When she is married to Tyuan-yu, Lindo is quickly blamed for not having children. She cannot say that it is because of lack of interaction from Tyuan-yu side, because nobody would believe her. So after two years she devises a plan how to escape the marriage without being blamed for the failure of it. She manages to persuade the mother of her husband that the marriage is “a bad luck” and she obtains enough money from the family and leaves for America. This shows how women in Chinese society were undervalued and how women were prohibited to have any sort of status in society.

Waverly, Lindo’s daughter, encounters sexism when she is still a child. At the age of 7, Waverly started playing chess and became a child prodigy. Once, while walking home, she notices a group of old men playing chess.
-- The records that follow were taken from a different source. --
(** * The leaky-bucket load balancer of pkg/server/service/loadbalancer/lblb

  A shallow embedding of [lb.go]: the priority pool kept as a binary heap
  in [b.handlers], the per-backend token bucket, the health registry
  [b.status] with its updater hooks, and the selection loop [nextServer].

  Conventions.
  - Go's [int], [int64] and [time.Duration] are 64-bit; they are held as
    [Z] and the one place where the code can overflow (the conversion of
    the period from milliseconds to nanoseconds) wraps explicitly.
  - Slice indices and lengths are [nat]: [(j - 1) / 2] at [j = 0] is [0]
    both with Go's truncating division and with [nat] subtraction.
  - The balancer's mutex is not modelled: every operation is one atomic
    step of a sequential execution.  Log output is dropped.
  - The fields [serverAvailability] and [sticky] are written by [New] and
    never read again; they are left out. *)

From Stdlib Require Import ZArith Lia.
From stdpp Require Import base numbers list sorting gmap sets strings pretty.

(** ** Fixed-width integers *)

Definition wrap64 (z : Z) : Z := ((z + 2 ^ 63) mod 2 ^ 64 - 2 ^ 63)%Z.

(** [time.Time] as nanoseconds on the monotonic clock, [time.Duration] as
    nanoseconds. *)
Definition Time := Z.
Definition Duration := Z.
Definition Millisecond : Duration := 1000000%Z.

(** ** Imported interfaces *)

(** [heap.Interface] of container/heap ([sort.Interface] with [Push] and
    [Pop]).  [Pop] is partial: the implementation in lb.go indexes
    [len - 1] and panics on an empty slice. *)
Class heap_Interface (T X : Type) := {
  Len : T → nat;
  Less : T → nat → nat → bool;
  Swap : T → nat → nat → T;
  Push : T → X → T;
  Pop : T → option (X * T);
}.

(** The part of [*rate.Limiter] (golang.org/x/time/rate) that lb.go calls.
    The package is imported, so the limiter is a parameter of the
    development: [NewLimiterEvery d b] is
    [rate.NewLimiter(rate.Every(d), b)] and [Allow now lim] is one call of
    [lim.Allow()] that reads the clock at [now], giving the decision and
    the limiter's next state. *)
Class rate_Limiter (L : Type) := {
  NewLimiterEvery : Duration → Z → L;
  Allow : Time → L → bool * L;
}.

(** ** container/heap *)

Module heap.
Section heap.
Context {T X : Type} `{!heap_Interface T X}.

(** Modelled from the spec: container/heap is Go's standard library and
    not under src/; the pool is "a binary min-heap keyed by ascending
    priority" with insert and extract-min.  The definitions below are the
    sift loops [up] and [down] of that package and its [Push] and [Pop],
    with the loop counter made explicit: [j] falls strictly in [up], and
    [i] rises strictly towards [n] in [down].

    [up_loop]: [for { i := (j - 1) / 2; if i == j || !h.Less(j, i)
    { break }; h.Swap(i, j); j = i }]. *)
Fixpoint up_loop (fuel : nat) (h : T) (j : nat) : T :=
  match fuel with
  | O => h
  | S fuel' =>
      let i := (j - 1) / 2 in
      if (i =? j) || negb (Less h j i) then h
      else up_loop fuel' (Swap h i j) i
  end.

(** Modelled from the spec: [up(h, j)] of container/heap; [j] passes are
    all the loop can make. *)
Definition up (h : T) (j : nat) : T := up_loop j h j.

(** Modelled from the spec: the loop of [down] of container/heap,
    [for { j1 := 2*i + 1; if j1 >= n { break }; j := j1;
    if j2 := j1 + 1; j2 < n && h.Less(j2, j1) { j = j2 };
    if !h.Less(j, i) { break }; h.Swap(i, j); i = j }].  The result
    [i > i0] of [down] is not used by [Push] and [Pop]. *)
Fixpoint down_loop (fuel : nat) (h : T) (i n : nat) : T :=
  match fuel with
  | O => h
  | S fuel' =>
      let j1 := 2 * i + 1 in
      if n <=? j1 then h
      else
        let j := if (j1 + 1 <? n) && Less h (j1 + 1) j1 then j1 + 1 else j1 in
        if negb (Less h j i) then h
        else down_loop fuel' (Swap h i j) j n
  end.

(** Modelled from the spec: [down(h, i0, n)] of container/heap; [n]
    passes are all the loop can make. *)
Definition down (h : T) (i0 n : nat) : T := down_loop n h i0 n.

(** Modelled from the spec: [heap.Push(h, x)] of container/heap,
    [h.Push(x); up(h, h.Len()-1)].  The [Push] of the body is the method
    of the interface. *)
Definition Push (h : T) (x : X) : T :=
  let h := Push h x in
  up h (Len h - 1).

(** Modelled from the spec: [heap.Pop(h)] of container/heap,
    [n := h.Len() - 1; h.Swap(0, n); down(h, 0, n); return h.Pop()]. *)
Definition Pop (h : T) : option (X * T) :=
  let n := Len h - 1 in
  let h := Swap h 0 n in
  let h := down h 0 n in
  Pop h.
End heap.
End heap.

(** ** Package lblb *)

Module lblb.
Section lblb.
(** [http.Handler] values, updater hooks [func(bool)] and the limiter are
    opaque to the balancer. *)
Context {Handler_t Updater Limiter : Type} `{!rate_Limiter Limiter}.

Definition error := string.

Record namedHandler := mkNamedHandler {
  Handler : Handler_t;
  name : string;
  burst : Z;
  average : Z;
  period : Duration;
  priority : Z;
  bucket : Limiter;
  canAllow : bool;
}.

(** [handlers] is a slice of [*namedHandler].  Every pointer is created by
    [Add], sits in exactly one slot of the slice or of [poppedHandlers],
    and is only written through while it is out of the slice, so a slot
    holds the pointee itself. *)
Record LBBalancer := mkLBBalancer {
  wantsHealthCheck : bool;
  handlers : list namedHandler;
  status : gset string;
  updaters : list Updater;
}.

Definition with_handlers (b : LBBalancer) (hs : list namedHandler) : LBBalancer :=
  {| wantsHealthCheck := wantsHealthCheck b; handlers := hs;
     status := status b; updaters := updaters b |}.

Definition with_status (b : LBBalancer) (st : gset string) : LBBalancer :=
  {| wantsHealthCheck := wantsHealthCheck b; handlers := handlers b;
     status := st; updaters := updaters b |}.

Definition with_updaters (b : LBBalancer) (us : list Updater) : LBBalancer :=
  {| wantsHealthCheck := wantsHealthCheck b; handlers := handlers b;
     status := status b; updaters := us |}.

(** [New(sticky, wantHealthCheck)]. *)
Definition New (wantHealthCheck : bool) : LBBalancer :=
  {| wantsHealthCheck := wantHealthCheck; handlers := [];
     status := ∅; updaters := [] |}.

(** [b.handlers[i], b.handlers[j] = b.handlers[j], b.handlers[i]].  Go
    panics on an index out of range; container/heap only passes indices
    below [Len]. *)
Definition swap_slots (hs : list namedHandler) (i j : nat) : list namedHandler :=
  match hs !! i, hs !! j with
  | Some x, Some y => <[i := y]> (<[j := x]> hs)
  | _, _ => hs
  end.

Definition less_slots (hs : list namedHandler) (i j : nat) : bool :=
  match hs !! i, hs !! j with
  | Some x, Some y => (priority x <? priority y)%Z
  | _, _ => false
  end.

(** [Len], [Less], [Swap], [Push] and [Pop] of [*LBBalancer]. *)
#[global] Instance LBBalancer_heap : heap_Interface LBBalancer namedHandler := {
  Len b := length (handlers b);
  Less b i j := less_slots (handlers b) i j;
  Swap b i j := with_handlers b (swap_slots (handlers b) i j);
  Push b h := with_handlers b (handlers b ++ [h]);
  Pop b :=
    match last (handlers b) with
    | Some h => Some (h, with_handlers b (take (length (handlers b) - 1) (handlers b)))
    | None => None
    end;
}.

(** [SetStatus(ctx, childName, up)], with the calls [fn(upAfter)] it makes
    to the updaters, in order. *)
Definition SetStatus (b : LBBalancer) (childName : string) (up : bool)
  : LBBalancer * list (Updater * bool) :=
  let upBefore := 0 <? size (status b) in
  let b :=
    if up then with_status b ({[childName]} ∪ status b)
    else with_status b (status b ∖ {[childName]}) in
  let upAfter := 0 <? size (status b) in
  if Bool.eqb upBefore upAfter then (b, [])
  else (b, (λ fn, (fn, upAfter)) <$> updaters b).

Definition errHealthCheckNotEnabled : error :=
  "healthCheck not enabled in config for this leaky bucket service".

(** [RegisterStatusUpdater(fn)]; [None] is Go's [nil] error. *)
Definition RegisterStatusUpdater (b : LBBalancer) (fn : Updater)
  : LBBalancer * option error :=
  if negb (wantsHealthCheck b) then (b, Some errHealthCheckNotEnabled)
  else (with_updaters b (updaters b ++ [fn]), None).

Definition errNoAvailableServer : error := "no available server".

(** [for _, handler := range poppedHandlers { heap.Push(b, handler) }]. *)
Definition push_back (b : LBBalancer) (poppedHandlers : list namedHandler) : LBBalancer :=
  foldl heap.Push b poppedHandlers.

(** [handler.canAllow = handler.bucket.Allow()]. *)
Definition admit_at (now : Time) (handler : namedHandler) : namedHandler :=
  let decision := Allow now (bucket handler) in
  {| Handler := Handler handler; name := name handler; burst := burst handler;
     average := average handler; period := period handler;
     priority := priority handler; bucket := decision.2;
     canAllow := decision.1 |}.

(** The [for] loop of [nextServer].  [clock k] is the reading of
    [time.Now()] inside the [k]-th call of [Allow] of this round.  The
    result carries the balancer after the reinsertions, the final
    [poppedHandlers] and the handler the loop broke on, if any.  [None]
    stands for a run that does not complete: the counter is used up or
    [heap.Pop] panics. *)
Fixpoint nextServer_loop (fuel : nat) (clock : nat → Time) (b : LBBalancer)
    (poppedHandlers : list namedHandler)
  : option (LBBalancer * list namedHandler * option namedHandler) :=
  match fuel with
  | O => None
  | S fuel' =>
      if Len b =? 0 then Some (push_back b poppedHandlers, poppedHandlers, None)
      else
        match heap.Pop b with
        | None => None
        | Some (handler, b) =>
            let handler := admit_at (clock (length poppedHandlers)) handler in
            let poppedHandlers := poppedHandlers ++ [handler] in
            if bool_decide (name handler ∈ status b) && canAllow handler
            then Some (push_back b poppedHandlers, poppedHandlers, Some handler)
            else nextServer_loop fuel' clock b poppedHandlers
        end
  end.

(** [nextServer()].  Each pass through the loop pops one handler, so
    [Len b] passes and one more for the final test are all it can make. *)
Definition nextServer (b : LBBalancer) (clock : nat → Time)
  : option (LBBalancer * (namedHandler + error)) :=
  if (length (handlers b) =? 0) || (size (status b) =? 0)
  then Some (b, inr errNoAvailableServer)
  else
    match nextServer_loop (S (Len b)) clock b [] with
    | None => None
    | Some (b, _, Some handler) => Some (b, inl handler)
    | Some (b, _, None) => Some (b, inr errNoAvailableServer)
    end.

(** What [ServeHTTP] does with the response writer: [http.Error] with a
    message and a status code, or the delegation
    [server.ServeHTTP(w, req)]. *)
Inductive response :=
| http_Error (msg : string) (code : Z)
| served_by (server : namedHandler).

Definition StatusServiceUnavailable : Z := 503.
Definition StatusInternalServerError : Z := 500.

(** [ServeHTTP(w, req)]. *)
Definition ServeHTTP (b : LBBalancer) (clock : nat → Time)
  : option (LBBalancer * response) :=
  if (length (handlers b) =? 0) || (size (status b) =? 0)
  then Some (b, http_Error errNoAvailableServer StatusServiceUnavailable)
  else
    match nextServer b clock with
    | None => None
    | Some (b, inr err) =>
        if bool_decide (err = errNoAvailableServer)
        then Some (b, http_Error errNoAvailableServer StatusServiceUnavailable)
        else Some (b, http_Error err StatusInternalServerError)
    | Some (b, inl server) => Some (b, served_by server)
    end.
(** C5, amended. The output is, in this order: one [(index, name)] pair
    per detected camera; then the iPhone entry, when an iPhone camera was
    found and its index is not a detected one; then one "Try Camera" entry
    for each of the indices 2, 3, 4, 5 that is not listed yet. Nothing
    else is appended. *)
Theorem camera_options_layout (self : CameraManager) (host : Host) :
  let detected :=
    detected_option (get_camera_names self host) <$> available_cameras self in
  let iphone :=
    match iphone_camera host with
    | Some iphone_idx =>
        if bool_decide (iphone_idx ∉ available_cameras self)
        then [iphone_option iphone_idx] else []
    | None => []
    end in
  let guesses :=
    try_option <$> filter (λ idx, idx ∉ (detected ++ iphone).*1) [2; 3; 4; 5] in
  get_available_camera_options self host = detected ++ iphone ++ guesses
  ∧ detected.*1 = available_cameras self
  ∧ (length iphone ≤ 1)%nat
  ∧ (length guesses ≤ 4)%nat.
Proof.
  intros detected iphone guesses.
  assert (NoDup [2; 3; 4; 5]) as Hnodup.
  { repeat (apply NoDup_cons; split;
            [rewrite ?not_elem_of_cons; repeat split; try lia; apply not_elem_of_nil|]).
    apply NoDup_nil_2. }
  split.
  - unfold get_available_camera_options. fold detected.
    rewrite (try_options_appended _ Hnodup).
    subst guesses iphone.
    destruct (iphone_camera host) as [iphone_idx|].
    + case_bool_decide.
      * by rewrite <- app_assoc.
      * by rewrite !app_nil_r.
    + by rewrite !app_nil_r.
  - split.
    { subst detected. rewrite <- list_fmap_compose.
      apply list_fmap_id. }
    split.
    + subst iphone. destruct (iphone_camera host); [case_bool_decide|]; simpl; lia.
    + subst guesses. rewrite length_fmap.
      etrans; [apply length_filter|]. simpl. lia.
Qed.

(** C10. When the registry already has a feed under a name,
    [create_camera_feed] with that name makes a new feed object, binds the
    name to it and returns it. The feed bound before is still in the store
    exactly as it was: still connected, its capture not released, its loop
    not told to stop; the world of devices is untouched, and so are the
    other names. *)
Theorem create_camera_feed_replaces
    (self : CameraManager) (host : Host) (st : Store)
    (camera_index : Z) (feed_name : string) (old : nat) (f : CameraFeed) :
  camera_feeds self !! feed_name = Some old →
  objects st !! old = Some f →
  ∃ new self' st',
    create_camera_feed self camera_index feed_name host st = (new, self', st')
    ∧ new ≠ old
    ∧ get_feed self' feed_name = Some new
    ∧ objects st' !! new
      = Some (CameraFeed_init camera_index
                (default ("Camera " +:+ str camera_index)
                         (get_camera_names self host !! camera_index)))
    ∧ objects st' !! old = Some f
    ∧ outside st' = outside st
    ∧ (∀ address, address ≠ new → objects st' !! address = objects st !! address)
    ∧ (∀ other, other ≠ feed_name → get_feed self' other = get_feed self other)
    ∧ available_cameras self' = available_cameras self.
Proof.
  intros Hbound Hstored. unfold create_camera_feed.
  set (new := fresh (dom (objects st))).
  assert (new ≠ old) as Hnew.
  { intros Heq. apply (is_fresh (dom (objects st))). fold new. rewrite Heq.
    apply elem_of_dom. by eexists. }
  eexists _, _, _. split; [reflexivity|]. unfold get_feed. simpl.
  split; [exact Hnew|].
  split; [apply lookup_insert_eq|].
  split; [apply lookup_insert_eq|].
  split; [by rewrite lookup_insert_ne|].
  split; [done|].
  split; [intros address Haddress; by rewrite lookup_insert_ne|].
  split; [intros other Hother; by rewrite lookup_insert_ne|done].
Qed.

Lemma create_camera_feed_replaces_witness :
  ∃ new self' st',
    create_camera_feed busy_manager 1 "rgb_feed" silent_host busy_store
    = (new, self', st')
    ∧ get_feed self' "rgb_feed" = Some new
    ∧ objects st' !! 0%nat = Some (self connected_feed)
    ∧ outside st' = world connected_feed.
Proof.
  destruct (create_camera_feed_replaces busy_manager silent_host busy_store
              1 "rgb_feed" 0 (self connected_feed))
    as (new & self' & st' & Hrun & _ & Hbound & _ & Hkept & Hworld & _).
  - reflexivity.
  - reflexivity.
  - exists new, self', st'. split; [exact Hrun|]. split; [exact Hbound|].
    split; [exact Hkept|exact Hworld].
Defined.

(** * Further properties *)

(** ** The settings of the processor *)

(** X1. Four quarter turns in the same direction leave the settings as
    they were, with the angle reduced modulo 360 (so unchanged when it was
    between 0 and 359). *)
Theorem four_quarter_turns (self : ImageProcessor) :
  rotate_clockwise (rotate_clockwise (rotate_clockwise (rotate_clockwise self)))
  = set_rotation self (rotation_angle self)
  ∧ rotate_counterclockwise (rotate_counterclockwise
      (rotate_counterclockwise (rotate_counterclockwise self)))
    = set_rotation self (rotation_angle self)
  ∧ (rotation_angle (set_rotation self (rotation_angle self)) = rotation_angle self
     ↔ 0 ≤ rotation_angle self < 360).
Proof.
  unfold rotate_clockwise, rotate_counterclockwise, set_rotation. simpl.
  split; [|split].
  - f_equal. Z.div_mod_to_equations. lia.
  - f_equal. Z.div_mod_to_equations. lia.
  - split.
    + intros <-. apply Z.mod_pos_bound. lia.
    + intros Hrange. by apply Z.mod_small.
Qed.

(** X2. A quarter turn one way and a quarter turn back cancel: the
    settings are as before, with the angle reduced modulo 360. *)
Theorem quarter_turn_and_back (self : ImageProcessor) :
  rotate_counterclockwise (rotate_clockwise self)
  = set_rotation self (rotation_angle self)
  ∧ rotate_clockwise (rotate_counterclockwise self)
    = set_rotation self (rotation_angle self).
Proof.
  unfold rotate_clockwise, rotate_counterclockwise, set_rotation. simpl.
  split; f_equal; Z.div_mod_to_equations; lia.
Qed.

(** [set_rotation] does not tell angles that differ by whole turns
    apart, negative angles included. *)
Theorem set_rotation_whole_turns (self : ImageProcessor) (angle k : Z) :
  set_rotation self (angle + 360 * k) = set_rotation self angle
  ∧ set_rotation self (- angle) = set_rotation self (360 - angle).
Proof.
  unfold set_rotation. split; f_equal.
  - rewrite (Z.mul_comm 360 k). apply Z.mod_add. lia.
  - replace (360 - angle) with (- angle + 1 * 360) by lia.
    symmetry. apply Z.mod_add. lia.
Qed.

Lemma quarter_turn_next (angle : Z) :
  quarter_turn angle →
  quarter_turn ((angle + 90) `mod` 360) ∧ quarter_turn ((angle - 90) `mod` 360).
Proof.
  unfold quarter_turn.
  intros [-> | [-> | [-> | ->]]]; vm_compute; intuition congruence.
Qed.

(** X3. The stored angle stays one of 0, 90, 180, 270 through any
    sequence of calls of the setters, as long as [set_rotation] is only
    given multiples of 90. *)
Theorem edits_keep_quarter_turns (self : ImageProcessor) (es : list Edit) :
  quarter_turn (rotation_angle self) →
  forallb asks_quarter_turns es = true →
  quarter_turn (rotation_angle (foldl edit self es)).
Proof.
  revert self. induction es as [|e es IH]; intros self Hangle Hes; [done|].
  simpl in Hes. apply andb_true_iff in Hes as [He Hes].
  simpl. apply IH; [|done].
  destruct e; simpl; try done.
  - by left.
  - simpl in He. apply Z.eqb_eq in He.
    pose proof (Z.mod_pos_bound angle 360 ltac:(lia)).
    pose proof (Z.div_mod angle 360 ltac:(lia)).
    pose proof (Z.div_mod angle 90 ltac:(lia)).
    unfold quarter_turn. lia.
  - by apply quarter_turn_next.
  - by apply quarter_turn_next.
Qed.

Lemma edits_keep_quarter_turns_witness :
  quarter_turn
    (rotation_angle
       (foldl edit ImageProcessor_init
          [EditRotateCounterclockwise; EditSetRotation (-450);
           EditToggleFlipVertical; EditRotateClockwise;
           EditSetCropRegion 1 2 3 4; EditRotateClockwise])).
Proof.
  apply edits_keep_quarter_turns; [by left|reflexivity].
Defined.

(** X4. A crop request that lies inside the frame is taken as it is, and
    clamping a clamped rectangle changes nothing. *)
Theorem clamp_crop_inside_and_idempotent
    (a : ndarray) (x y w h : Z) :
  1 ≤ height a → 1 ≤ width a →
  (0 ≤ x → 1 ≤ w → x + w ≤ width a →
   0 ≤ y → 1 ≤ h → y + h ≤ height a →
   clamp_crop (x, y, w, h) a = (x, y, w, h))
  ∧ clamp_crop (clamp_crop (x, y, w, h) a) a = clamp_crop (x, y, w, h) a.
Proof.
  intros Hheight Hwidth. unfold clamp_crop, shape. split.
  - intros. f_equal; [f_equal; [f_equal|]|]; lia.
  - f_equal; [f_equal; [f_equal|]|]; lia.
Qed.

Lemma clamp_crop_inside_and_idempotent_witness :
  clamp_crop (1, 0, 2, 1) [[1; 2; 3]; [4; 5; 6]] = (1, 0, 2, 1)
  ∧ clamp_crop (clamp_crop (7, -3, 0, 9) [[1; 2; 3]; [4; 5; 6]])
               [[1; 2; 3]; [4; 5; 6]]
    = clamp_crop (7, -3, 0, 9) [[1; 2; 3]; [4; 5; 6]].
Proof.
  destruct (clamp_crop_inside_and_idempotent [[1; 2; 3]; [4; 5; 6]] 1 0 2 1)
    as [Hinside _]; [vm_compute; discriminate..|].
  destruct (clamp_crop_inside_and_idempotent [[1; 2; 3]; [4; 5; 6]] 7 (-3) 0 9)
    as [_ Hagain]; [vm_compute; discriminate..|].
  split; [|exact Hagain].
  apply Hinside; vm_compute; discriminate.
Defined.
She approaches them and asks them if they want to play with her. The men are laughing at her and one of the responses is that they don’t play with little dolls. This can be considered as sexism since the men call her a doll, suggesting she is not able to do anything.

Ying Ying & Lena St. Clair

Ying-Ying’s life suggests a lack of honor for the females in the Chinese society. When she is 16 years old, she attends a party at her house, when a man plunges a knife into a watermelon, showing her that he will be the one with whom she will loose her virginity. This behavior is a clear sign of discourtesy towards women but it goes unnoticed at the party, proving that in the Chinese society, again, women have low status. Later, when she is married to this man, she actually grows to love him, because he treats her fairly well and promises her his love. Unfortunately it turns out, that he is cheating on her with an opera singer and breaks Ying-Ying’s heart. His behavior exhibits that he has no respect for her. Ying-Ying’s sorrow even grows that strong that she intentionally aborts her child with this man. Because she grew to love this man so much, she could never truly love again, even though she marries again.

Also Ying-Ying’s daughter absorbed some of the sexist assumptions. Lena is a mere associate in the architecture firm that she helped her husband to establish and so she is only making a fraction of her husband’s salary. She subordinated herself to her husband, but she can’t do anything about it since she has the values of male-dominated Chinese society deep inside of her. Naturally, these values come from her mother, but Lena herself doesn’t recognize it.